The words hit their mark, sank in. With a deep sigh, Duo rid himself of the anger. "I know..." he exhaled, glancing up at the podium again. At the coffin. Quickly over at Quatre, who had stopped fidgeting now, looking deadly serene. Duo clenched his teeth.
Eight years. Eight wonderful years. It wasn't anything to sneeze at, but it was so much less than what he'd wanted - what Heero would have wanted too, surely. It was all so pointless. Again, he cursed Doctor J and his insane experiments, well aware Heero had gone along with them willingly. He couldn't escape the fact he had done more than the regular sort of training in agreement with Professor G himself, either. He wanted to blame clamphand and mushroomhead, the famine and pestilence to his death and Heero's war. He couldn't. He and Heero were as much to blame.
Heero had been strong - very strong. The man could bend steel bars without breaking a sweat - and it wasn't as if he was a beefcake muscle man. Duo had suspected there was a price to pay for that, but it wasn't until they planned to move in together that Heero had finally told him, under a little duress.

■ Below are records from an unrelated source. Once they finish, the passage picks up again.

(** One turn of the loop of [iscsi_cancel_pdus]. *)
Lemma cancel_turn_run w p q : outqueue (ctx w) = p :: q -> (p ∉ q) -> completable w p ->
  0 <= cmdsn (ctx w) < 2 ^ 32 ->
  exists w1, (forall n, cancel_outqueue (S n) w = cancel_outqueue n w1) /\
    pdus w1 = delete p (pdus w) /\
    (forall x, outqueue_current (ctx w1) = Some x <-> outqueue_current (ctx w) = Some x /\ x <> p) /\
    steps_to w w1 (rolled_back (commands_in w [p]) q)
      (cb_event (the_pdu w p) SCSI_STATUS_CANCELLED Data_none).
Proof.
  intros Eq Hnin Hp Hsn. pose proof (completable_pdu w p Hp) as Hpdu.
  set (wa := w <| ctx ::= fun c => c <| outqueue := q |> |>).
  destruct (call_callback_run wa p (the_pdu w p) SCSI_STATUS_CANCELLED Data_none Hpdu Hp)
    as (wb & Eb & Pb & Ob & Sb).
  assert (Hlb : live wb p).
  { destruct (completable_live w p Hp) as (pdu & b & H1 & H2). exists pdu, b. by rewrite Pb. }
  assert (Hhb : the_hdr wb p = the_hdr w p) by (unfold the_hdr, the_pdu; by rewrite Pb).
  pose proof (give_back_run wb p Hlb) as Ec. rewrite Hhb in Ec.
  match type of Ec with _ = Ret (_, ?v) => set (wc := v) in Ec end.
  destruct (free_pdu_run wc p (the_pdu w p)) as (wd & Ed & Pd & Od & Sd).
  { unfold wc. cbn. by rewrite Pb. }
  exists wd. split; [|split; [|split]].
  - intros n. cbn [cancel_outqueue]. run (get_ctx_run outqueue w). rewrite Eq.
    run (outqueue_remove_head w p q Eq Hnin). fold wa. run Eb. run (live_hdr wb p Hlb).
    rewrite Hhb. revert Ec. unfold mbind at 1, M_bind at 1. rewrite (live_hdr wb p Hlb), Hhb.
    intros Ec. run Ec. by run Ed.
  - by rewrite Pd; unfold wc; cbn; rewrite Pb.
  - intros x. rewrite Od. change (outqueue_current (ctx w)) with (outqueue_current (ctx wa)). rewrite <- Ob. unfold wc. cbn.
    by destruct (consumes_cmdsn _).
  - destruct Sb as [Cb Tb Mb Rb], Sd as [Cd Td Md Rd]. split; [|by rewrite Td|by rewrite Md|].
    + rewrite Cd. unfold wc, id. cbn [ctx]. rewrite commands_in_cons.
      change (commands_in w []) with 0. unfold rolled_back.
      destruct (core_fields _ _ Cb) as (_ & Hs & _). change (cmdsn (id (ctx wa))) with (cmdsn (ctx w)) in Hs.
      destruct (consumes_cmdsn (the_hdr w p)).
      * change (core (upd ctx _ wb).(ctx)) with ((core (ctx wb)) <| cmdsn := u32 (cmdsn (ctx wb) - 1) |>).
        by rewrite Cb, Hs.
      * change (core (upd ctx _ wb).(ctx)) with (core (ctx wb)). rewrite Cb.
        rewrite Z.add_0_r, Z.sub_0_r, (u32_small (cmdsn (ctx w)) Hsn). reflexivity.
    + rewrite Rd, app_nil_r. unfold wc. cbn. by rewrite Rb.
Qed.

Lemma cancel_outqueue_run q : forall w, outqueue (ctx w) = q -> NoDup q ->
  Forall (completable w) q -> 0 <= cmdsn (ctx w) < 2 ^ 32 ->
  exists w', cancel_outqueue (length q) w = Ret (tt, w') /\ freed w w' q /\
    steps_to w w' (rolled_back (commands_in w q) []) (cancelled_events w q).
Proof.
  induction q as [|p q IH]; intros w Eq Hnd Hq Hsn.
  { exists w. split; [cbn; by run (get_ctx_run outqueue w); rewrite Eq|].
    split; [split; intros x; [done|]; split; [intros H; split; [done|apply not_elem_of_nil]|by intros []]|].
    split; [|done|done|by rewrite app_nil_r]. unfold rolled_back. change (commands_in w []) with 0.
    rewrite Z.sub_0_r, u32_small by done. destruct (ctx w). cbn in *. by subst. }
  pose proof (Forall_inv Hq) as Hp. pose proof (NoDup_cons_1_1 _ _ Hnd) as Hni.
  destruct (cancel_turn_run w p q Eq Hni Hp Hsn) as (w1 & E1 & P1 & O1 & S1).
  destruct (rest_after_free _ _ _ _ _ _ S1 P1 Hnd Hq) as (Hq1 & Hev & Hcm).
  destruct (core_fields _ _ (st_core _ _ _ _ S1)) as (Ho & Hs & _).
  destruct (IH w1) as (w2 & E2 & F2 & S2); [done|by apply NoDup_cons in Hnd as [_ ?]|done| |].
  { rewrite Hs. unfold rolled_back. cbn. apply u32_range. }
  exists w2. split; [by cbn [length]; rewrite E1|]. split; [by apply (freed_cons w w1)|].
  rewrite Hev, Hcm in S2.
  pose proof (steps_trans _ _ _ _ _ _ _ S1 S2 (core_rolled_back _ _)) as [C T M R].
  split; [|done|done|done]. rewrite C. unfold rolled_back. cbn.
  rewrite sub_u32, commands_in_cons. change (commands_in w [p]) with
    (commands_in w (p :: [])). rewrite commands_in_cons. change (commands_in w []) with 0.
  by replace (cmdsn (ctx w) - ((if consumes_cmdsn (the_hdr w p) then 1 else 0) + 0) - commands_in w q)
    with (cmdsn (ctx w) - ((if consumes_cmdsn (the_hdr w p) then 1 else 0) + commands_in w q)) by lia.
Qed.
(** [-1], or at most [count] bytes of [data] taken by the kernel. *)
Definition send (data : bytes) : IO Z :=
  l ← get_sys tx;
  match l with
  | [] => _ ← set_errno EAGAIN; mret (-1)
  | Io_error e :: l => _ ← set_sys (fun s => s <| tx := l |>); _ ← set_errno e; mret (-1)
  | Io_ok n :: l =>
      let k := take (Z.to_nat n) data in
      _ ← set_sys (fun s => s <| tx := l |> <| sent ::= fun b => b ++ k |>);
      mret (Z.of_nat (length k))
  end.

(** [-1] and nothing, or at most [count] bytes handed over by the kernel: none
    when the peer closed the connection, and none when [count] is 0. *)
Definition recv (count : Z) : IO (Z * bytes) :=
  l ← get_sys rx;
  match l with
  | [] => _ ← set_errno EAGAIN; mret (-1, [])
  | Io_error e :: l => _ ← set_sys (fun s => s <| rx := l |>); _ ← set_errno e; mret (-1, [])
  | Io_ok n :: l =>
      p ← get_sys peer;
      let k := Z.to_nat (Z.min n count) in
      _ ← set_sys (fun s => s <| rx := l |> <| peer := drop k p |>);
      mret (Z.of_nat (length (take k p)), take k p)
  end.

(** [writev] and [readv] on the elements given. *)
Fixpoint gather (m : gmap Z Z) (v : list scsi_iovec) : res bytes :=
  match v with
  | [] => mret []
  | e :: v => l ← mem_read m (iov_base e) (Z.to_nat (iov_len e)); l' ← gather m v; mret (l ++ l')
  end.

Fixpoint scatter (m : gmap Z Z) (v : list scsi_iovec) (l : bytes) : res (gmap Z Z) :=
  match v with
  | [] => mret m
  | e :: v =>
      let k := Z.to_nat (iov_len e) in
      m ← mem_write m (iov_base e) (take k l);
      scatter m v (drop k l)
  end.

Definition writev (v : list scsi_iovec) : IO Z :=
  m ← get_sys umem;
  data ← lift (gather m v);
  send data.

Definition total_len (v : list scsi_iovec) : Z := foldr (fun e n => iov_len e + n) 0 v.

Definition readv (v : list scsi_iovec) : IO Z :=
  '(n, data) ← recv (total_len v);
  m ← get_sys umem;
  m ← lift (scatter m v data);
  _ ← set_sys (fun s => s <| umem := m |>);
  mret n.

(** ** iscsi_iovector_readv_writev *)

(** [iovector->iov[i]]; the array ends where the list does. *)
Definition iov_at (v : list scsi_iovec) (i : Z) : res scsi_iovec :=
  if i <? 0 then Undef OutOfBounds else
  match v !! Z.to_nat i with Some e => mret e | None => Undef OutOfBounds end.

J's drug cocktail would eventually kill him; it was taxing his body ahead of time, cutting his life short. How short, he couldn't tell, but he'd told Duo it was very unlikely he'd live to see thirty.
He hadn't even seen twenty-five.
Then again, once they had not expected to see sixteen. The price must have seemed small back then. Now, it was the world - but it was much too late.
"He warned me about this..." Duo mumbled. "I could never quite believe him - I mean, he was so damn healthy..." he made a ghost of a grin for himself. "Right up until..." the grin fell away, and he couldn't bring himself to finish. Hilde's half-hug was starting to feel good now, Trowa's warm palm a welcome show of support.
Minutes passed, only accompanied by the mourning music. The murmur of the room had begun to quiet. Hilde opted to challenge it. "...Duo... are you still sure about..." she looked to the floor, unable to say it outright.
Duo knew, though. "Yeah... I'm still gonna spread the ashes in the garden." Their garden. Heero's garden, really. He'd tended the flowerbeds, the vegetable patches, the small orchard and the decorative Asian-styled fishpond with nearly as much affection as he reserved for Duo. Duo was ashamed to admit there were times he'd been envious of chrysanthemums, leeks and pear trees.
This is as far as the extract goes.